Friday, July 15, 2016

The 100 or so different languages spoken in Minneapolis-St. Paul, Minn., testify to the many waves of settlers who have made the Twin Cities their home, from Scandinavians who came in the late 19th century to Hmong and Korean immigrants who arrived decades later. Today, an estimated 30,000 Somali immigrants and refugees, a quarter of the total Somali population in the U.S., also reside in the Twin Cities.[1] The concentration is especially striking in Minneapolis’ Cedar-Riverside neighborhood, also known as “Little Mogadishu” after Somalia’s capital city. However, even as the Somali community flourished there, the staff of The Cedar Cultural Center, a music venue locally known as “The Cedar,” noticed little interaction between their Somali and non-Somali neighbors. They wondered if their unique role in Cedar-Riverside could improve this fragile social dynamic.

Founded in 1989, the Cedar’s mission is to promote intercultural appreciation through music, out of the belief that it propels community cohesion, economic development and public health. The Cedar sought to bring Somali music artists to Minneapolis to try to bridge the seeming disconnect between Somalis and non-Somalis. They soon learned that featuring Somali artists would require adapting their usual strategy. Across its 27 seasons, the Cedar typically connected with new artists through their representatives and agencies—a system that Somali artists did not or could not access. Longstanding civil war in Somalia starting in the early 1990s led to social unrest and, ultimately, a ban on music and artists, whose role as community leaders had threatened the military leadership.[2] Outlawed for decades, the Somali music scene that resulted was fragmented, as vocalists grew unfamiliar playing with bands and were discouraged from performing. Given these circumstances, Somali celebrations, such as weddings, typically featured lip-syncing as opposed to singing. At first, The Cedar followed suit, inviting talented artists onto the stage to lip-sync to a CD playing in the background, but failing to entice Somali audiences. 

“‘Well, let’s try something,’” Adrienne Dorn, executive director of The Cedar, recalls of her and her team’s response to the obstacles. “Let’s work with Augsburg College and their jazz band group: maybe they can learn some of the songs, do a few rehearsals and perform this music with the singers on stage.” 

From that idea came a new pilot program The Cedar called Midnimo, the Somali word for “unity.” In December 2013, the organization won a grant to launch Midnimo through the Building Bridges: Campus Community Engagement funding competition, which is administered by the Association of Performing Arts Presenters (APAP) with the support of DDCF’s Arts and Building Bridges Programs. The Cedar’s plan was to collaborate with the music department of Augsburg College, a Lutheran college nearby, and local musicians to host Somali musicians on their stages.

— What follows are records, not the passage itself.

(* ===== verification/StoreStart.v ===== *)
(** * The object store: [nvinit]

    A process that starts with the files that another one left has its
    objects again: their names, their committed sizes and their bytes. *)

From stdpp Require Import strings.
From S2P Require Import Prelude Rbtree RbtreeSpec RbtreeMap Store StoreMem StoreInv StoreOps StoreRecord StoreAdd StoreLoad.

Implicit Types (I : img) (s : nvstate) (fs : gmap string file) (v j id : Z) (st : gset Z) (m : gmap Z aobj).

(** What the files hold between processes: nothing at all, or the objects [m]. *)
Definition stored (n k : Z) fs m : Prop := (size_at fs fproc = None ∧ m = ∅) ∨ ∃ I, disk fs I ∧ gwf n k I ∧ objs_of I m.

(** Nothing that an operation leaves is in memory only. *)
Lemma inv_stored n k s m st : inv n k s m st → stored n k (files s) m.
Proof. intros (I & [D W _ _ _ _] & Ho & _). right. eauto. Qed.

Section start.
Context (malloc : gset Z → Z).
Hypothesis malloc_fresh : fresh_malloc malloc.
Context (mmap : gmap Z (string * Z) → Z → Z → Z).
Hypothesis mmap_fresh : fresh_mmap mmap.

(** ** All maps *)

Lemma wp_load_loop n k cnt s I i pp :
  ready n k s I i pp → k < 2 ^ 31 → (i + cnt = length (i_ix I))%nat →
  wp (load_loop malloc mmap cnt pp (pp + mo_off i)) s (λ r s', r = true ∧ ∃ I', same_core I I' ∧ ready n k s' I' (length (i_ix I')) pp).
Proof using malloc_fresh mmap_fresh.
  revert s I i. induction cnt as [|cnt IH]; intros s I i Hr Hk Hc; cbn [load_loop].
  - apply wp_ret. split; [done|]. exists I. split; [apply same_core_refl|]. by replace (length (i_ix I)) with i by lia.
  - pose proof Hr as [D W Mp V Nm Hpp Ht Hn]. destruct (lookup_lt_is_Some_2 (i_ix I) i ltac:(lia)) as [v Ei]. pose proof (map_room n k I i v W Hn Ei) as Hroom. pose proof (mo_off_pos i).
    assert (Ha : points (maps s) (pp + mo_off i) fproc (mo_off i)). { pose proof (points_add _ _ _ _ 0 (mo_off i) _ Mp Hpp (d_size _ _ D) ltac:(unfold sizeof_mmapobj in *; lia)) as Hp. by rewrite Z.add_0_l in Hp. }
    apply wp_bind. eapply wp_mono; [by eapply wp_restore_map|]. cbv beta. intros _ s1 Hw. apply wp_bind. eapply wp_mono; [exact Hw|]. cbv beta. intros r s2 (-> & Hsub & I' & Hc' & Hr'). cbn [not_null Z.eqb negb].
    replace (pp + mo_off i + sizeof_mmapobj) with (pp + mo_off (S i)) by (unfold mo_off, sizeof_mmapobj; lia).
    eapply wp_mono; [eapply (IH s2 I' (S i) Hr' Hk); rewrite (sc_ix _ _ Hc'); lia|]. cbv beta. intros r s3 [-> (I3 & Hc3 & Hr3)]. split; [done|]. exists I3. split; [by eapply same_core_trans|done].
Qed.

(** ** The file of the process *)

Definition empty_img : img := Img (Proc pid0 0 0 0 0 0 0 0 0 sizeof_proc) [] (λ _, zero_mmapobj) (λ _ _, zero_chunkobj) (λ _ _, 0).

Lemma gwf_empty n k : 0 ≤ n → 0 ≤ k → gwf n k empty_img.
Proof. intros. constructor; cbn; try done; try (by intros v Hv%elem_of_nil); try (by intros v j (Hv%elem_of_nil & _)); [constructor|intros v j v' j' (Hv%elem_of_nil & _)|intros v j j' (Hv%elem_of_nil & _)]; done. Qed.

Lemma objs_empty : objs_of empty_img ∅.
Proof. intros id o. split; [done|]. by intros (v & j & (Hv%elem_of_nil & _) & _). Qed.

Lemma disk_empty fs r : disk (fput fproc 0 (RProc (i_proc empty_img)) (fput fproc 0 r (fnew fproc PROC_METADAT_SZ fs))) empty_img.
Proof.
  rewrite fput_fput. constructor; cbn [i_ix empty_img]; try (by intros v Hv%elem_of_nil); try (by intros v j Hv%elem_of_nil); try (by intros v j r' Hv%elem_of_nil); try done.
  - by rewrite size_fput, size_fnew.
  - apply rec_fput. by rewrite size_fnew.
  - intros o Ho. rewrite rec_fput_ne by (right; unfold mo_off, sizeof_proc in Ho; cbn in Ho; lia). apply rec_fnew.
Qed.

Lemma wp_open n k s m (Q : Z → nvstate → Prop) :
  stored n k (files s) m → 0 ≤ n → 0 ≤ k → proc_list_init s = false → maps s = ∅ →
  (∀ r fs I, 0 < r → disk fs I → gwf n k I → objs_of I m → maps_ok {[r := (fproc, PROC_METADAT_SZ)]} fs → Q r (set_proc_map_start r (set_files fs (set_maps {[r := (fproc, PROC_METADAT_SZ)]} s)))) →
  wp (create_or_load_proc_obj mmap pid0) s Q.
Proof using mmap_fresh.
  intros Hs Hn Hk Hp Hm HQ. unfold create_or_load_proc_obj, find_process. apply wp_bind, wp_bind, wp_gets. cbn [id]. rewrite Hp. cbn [negb]. apply wp_ret. cbn [not_null Z.eqb negb]. fold fproc.
  assert (Hm0 : ∀ fs, maps_ok (maps s) fs) by (rewrite Hm; by constructor). apply wp_bind, wp_bind, wp_gets. cbn [id]. apply wp_ret. destruct Hs as [[Hs ->]|(I & D & W & Ho)].
  - rewrite bool_decide_false by (unfold size_at in Hs; intros [x E]; by rewrite E in Hs). cbn [negb]. apply wp_bind, wp_bind, wp_modify. change (<[fproc := File (u32 PROC_METADAT_SZ) ∅ (λ _, 0)]> (files s)) with (fnew fproc PROC_METADAT_SZ (files s)). set (s1 := set_files _ s).
    apply wp_bind. eapply (wp_os_mmap mmap mmap_fresh s1); [apply Hm0|apply size_fnew|done|]. intros r Hrf Hr0 Hrn Hm2 Hsub. set (s2 := set_maps _ s1). apply wp_bind, wp_check; [by rewrite (proj2 (Z.eqb_neq _ _) Hrf)|].
    assert (Hr : points (maps s2) r fproc 0) by (eapply points_here; [exact Hm2|apply lookup_insert_eq]).
    apply wp_bind. eapply (wp_store_rec s2); [exact Hm2|exact Hr|apply size_fnew|done|]. apply wp_bind. unfold intialize_proc_obj. eapply (wp_upd_proc (set_files _ s2) r fproc 0 PROC_METADAT_SZ); [by apply maps_ok_fput|exact Hr|by cbn; rewrite size_fput, size_fnew|done|cbn; apply rec_fput; by rewrite size_fnew|].
    apply wp_ret, wp_bind, wp_modify, wp_ret. unfold s2, s1. cbn [maps set_files set_maps files]. rewrite Hm. apply (HQ r _ empty_img); [done|apply disk_empty|by apply gwf_empty|apply objs_empty|]. do 2 apply maps_ok_fput. cbn in Hm2. by rewrite Hm in Hm2.
  - rewrite bool_decide_true by (pose proof (d_size _ _ D) as E; unfold size_at in E; destruct (files s !! fproc); [eauto|done]). cbn [negb]. apply wp_bind, wp_bind.
    eapply (wp_os_mmap mmap mmap_fresh s); [apply Hm0|apply D|done|]. intros r Hrf Hr0 Hrn Hm2 Hsub. apply wp_bind, wp_check; [by rewrite (proj2 (Z.eqb_neq _ _) Hrf)|]. apply wp_ret, wp_bind, wp_modify, wp_ret. rewrite Hm in *.
    replace (set_maps _ s) with (set_files (files s) (set_maps {[r := (fproc, PROC_METADAT_SZ)]} s)) by (by destruct s). by apply (HQ r (files s) I).
Qed.

(** ** The whole of it *)

Lemma wp_on_proc_tree s pp (Q : unit → nvstate → Prop) :
  proc_tree s = rbtree_create → (∀ tr, rb_map tr {[pid0 := pp]} → Q tt (set_proc_tree tr s)) → wp (on_proc_tree (rbtree_insert malloc pid0 pp IntComp)) s Q.
Proof using malloc_fresh.
  intros Es HQ. unfold on_proc_tree. apply wp_bind, wp_gets. cbn [id]. rewrite Es. pose proof (rbtree_insert_ok malloc malloc_fresh _ _ pid0 pp (rb_map_empty (V := Z))) as Hw. apply wp_Some in Hw as (r & tr & Eo & Htr).
  apply wp_bind. eapply wp_lift; [exact Eo|]. cbn. apply wp_bind, wp_modify, wp_ret. destruct r. by apply HQ.
Qed.

(** No map was read yet. *)
Lemma vol_none s I r t :
  g_initialized s = true → proc_list_init s = true → rb_map (proc_tree s) {[pid0 := r]} → proc_map_start s = r → maps s = {[r := (fproc, PROC_METADAT_SZ)]} → map_tree s = None → trees s = {[t := rbtree_create]} → t ≠ 0 →
  p_mmapobj_initialized (i_proc I) = 1 → p_mmapobj_tree (i_proc I) = t → vol s (restr I 0) ∅.
Proof.
  intros H1 H2 H3 H4 H5 H6 H7 Ht H8 H9. assert (Hr : points (maps s) r fproc 0) by (rewrite H5; exists r, PROC_METADAT_SZ; split_and!; [apply lookup_singleton_eq|lia|lia|done]).
  constructor; cbn [i_ix restr take]; try done; try (by intros v Hv%elem_of_nil); try (by intros v j (Hv%elem_of_nil & _)).
  - eauto.
  - by rewrite H4.
  - exists ∅. unfold ptree. cbn [i_proc restr i_ix take]. rewrite H7, H8, H9. split_and!; [done|done| |done|by intros v Hv%elem_of_nil]. exists rbtree_create. split; [apply lookup_singleton_eq|apply rb_map_empty].
  - intros v w Hv%elem_of_nil. done.
  - exists ∅. rewrite H6. by split_and!.
  - intros b v len. rewrite H5. intros [_ E%(f_equal fst)]%lookup_singleton_Some. by destruct (fproc_fdata v).
  - intros b v len. rewrite H5. intros [_ E%(f_equal fst)]%lookup_singleton_Some. by destruct (fproc_fmeta v).
Qed.

Lemma ready_inv n k s I m pp : ready n k s I (length (i_ix I)) pp → k < 2 ^ 31 → objs_of I m → inv n k s m ∅.
Proof.
  intros [D W Mp V Nm _ _ Hn] Hk Ho. assert (Ei : i_ix (restr I (length (i_ix I))) = i_ix I) by (cbn; by rewrite firstn_all).
  exists I. split_and!; [|done|].
  - constructor; [done|done|done| |done|done]. eapply vol_same; [exact V|]. by constructor.
  - eapply names_objs; [|done]. eapply names_img_ext; [exact Nm| |done]. intros v j. unfold live. by rewrite Ei.
Qed.

Lemma wp_load_process n k s m :
  stored n k (files s) m → 0 ≤ n ≤ MAX_RECORDS → 0 ≤ k < 2 ^ 31 →
  wp (load_process malloc mmap pid0) (set_g_initialized true (restart s)) (λ _ s', map_tree s' = None ∧ ∃ m', inv n k s' m' ∅ ∧ erase <$> m' = erase <$> m).
Proof using malloc_fresh mmap_fresh.
  intros Hs Hn Hk. set (s0 := set_g_initialized true (restart s)). unfold load_process. apply wp_bind, wp_gets. cbn [id]. apply wp_bind, wp_check; [done|]. apply wp_bind. eapply (wp_open n k s0 m); [done|lia|lia|done|done|].
  intros r fs I Hr0 D W Ho Mp. set (mp := {[r := (fproc, PROC_METADAT_SZ)]}) in *. assert (Hr : points mp r fproc 0) by (eapply points_here; [exact Mp|apply lookup_singleton_eq]). assert (Hrn : r ≠ 0) by lia. cbv zeta.
  apply wp_bind. eapply wp_upd_proc; [exact Mp|exact Hr|apply D|done|apply D|]. set (p2 := set_p_tree 0 0 (i_proc I)). set (s2 := set_files _ _). assert (D2 : disk (files s2) (set_proc I p2)) by (by apply disk_proc). assert (Mp2 : maps_ok mp (files s2)) by (by apply maps_ok_fput).
  apply wp_bind. unfold add_proc_obj, is_null. rewrite (proj2 (Z.eqb_neq _ _) Hrn). apply wp_bind, wp_gets. cbn [id]. change (proc_list_init s2) with false. cbn [negb when]. apply wp_bind, wp_modify. set (s3 := set_proc_tree _ s2).
  apply wp_bind. eapply (wp_load_proc s3); [exact Mp2|exact Hr|apply D2|done|apply D2|]. change (p_pid (i_proc (set_proc I p2))) with (p_pid (i_proc I)). rewrite (g_pid _ _ _ W). apply wp_bind. eapply (wp_on_proc_tree s3); [done|]. intros ptr Hptr. set (s4 := set_proc_tree ptr s3). apply wp_ret.
  apply wp_bind. eapply (wp_load_proc s4); [exact Mp2|exact Hr|apply D2|done|apply D2|]. cbn [p_mmapobj_initialized i_proc set_proc p2 set_p_tree Z.eqb when].
  apply wp_bind. unfold initialize_mmapobj_tree. apply wp_bind, wp_check; [unfold not_null; by rewrite (proj2 (Z.eqb_neq _ _) Hrn)|]. apply wp_bind. eapply (wp_load_proc s4); [exact Mp2|exact Hr|apply D2|done|apply D2|]. cbn [p_mmapobj_tree i_proc set_proc p2 set_p_tree is_null Z.eqb when].
  apply wp_bind. eapply (wp_new_tree malloc malloc_fresh). intros t Ht0 Ht. set (s5 := set_trees _ s4). apply wp_bind, wp_check; [unfold not_null; by rewrite (proj2 (Z.eqb_neq _ _) Ht0)|].
  eapply (wp_upd_proc s5); [exact Mp2|exact Hr|apply D2|done|apply D2|]. set (p6 := set_p_tree t 1 (i_proc (set_proc I p2))). set (s6 := set_files _ s5). assert (D6 : disk (files s6) (set_proc (set_proc I p2) p6)) by (by apply disk_proc). set (I6 := set_proc _ p6) in *.
  assert (Hc6 : same_core I I6) by (by constructor). assert (Mp6 : maps_ok mp (files s6)) by (by apply maps_ok_fput). apply wp_bind. eapply (wp_load_proc s6); [exact Mp6|exact Hr|apply D6|done|apply D6|].
  assert (Hrd : ready n k s6 I6 0 r).
  { constructor; [done|by eapply gwf_core|done| | |done|done|lia]. - by apply (vol_none s6 I6 r t). - intros x z. split; [done|]. by intros (_ & v & j & (Hv%elem_of_nil & _) & _). }
  apply wp_bind. change (r + sizeof_proc) with (r + mo_off 0). change (p_pesist_mmaps (i_proc I6)) with (p_pesist_mmaps (i_proc I)). rewrite (g_pesist _ _ _ W), Nat2Z.id.
  eapply wp_mono; [apply (wp_load_loop n k _ s6 I6 0 r Hrd); [lia|done]|]. cbv beta. intros b s7 [-> (I7 & Hc7 & Hr7)]. apply wp_ret. split; [apply Hr7|]. destruct (objs_core n k I I7 m Ho (same_core_trans _ _ _ Hc6 Hc7) W) as (m' & Ho' & Em). exists m'. split; [|done]. eapply ready_inv; [exact Hr7|lia|done].
Qed.

Lemma wp_nvinit n k s m :
  stored n k (files s) m → 0 ≤ n ≤ MAX_RECORDS → 0 ≤ k < 2 ^ 31 → wp (nvinit malloc mmap) (restart s) (λ r s', r = 0 ∧ map_tree s' = None ∧ ∃ m', inv n k s' m' ∅ ∧ erase <$> m' = erase <$> m).
Proof using malloc_fresh mmap_fresh.
  intros Hs Hn Hk. unfold nvinit, nv_initialize. apply wp_bind, wp_gets. cbn [id g_initialized restart]. apply wp_bind, wp_modify. apply wp_bind. eapply wp_mono; [by eapply wp_load_process|]. cbv beta. intros _ s' Hi. by apply wp_ret.
Qed.
End start.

The program’s potential influence was immediately clear. On January 1, 2014, a fire decimated an apartment building in Cedar-Riverside, killing three and injuring dozens of residents. The Cedar responded in the way it knew best: a benefit concert by two Somali musicians and Augsburg JIVE, the college’s student jazz band. More than The Cedar predicted, the music sparked a sense of togetherness after tragedy, with effects that went far beyond Minneapolis.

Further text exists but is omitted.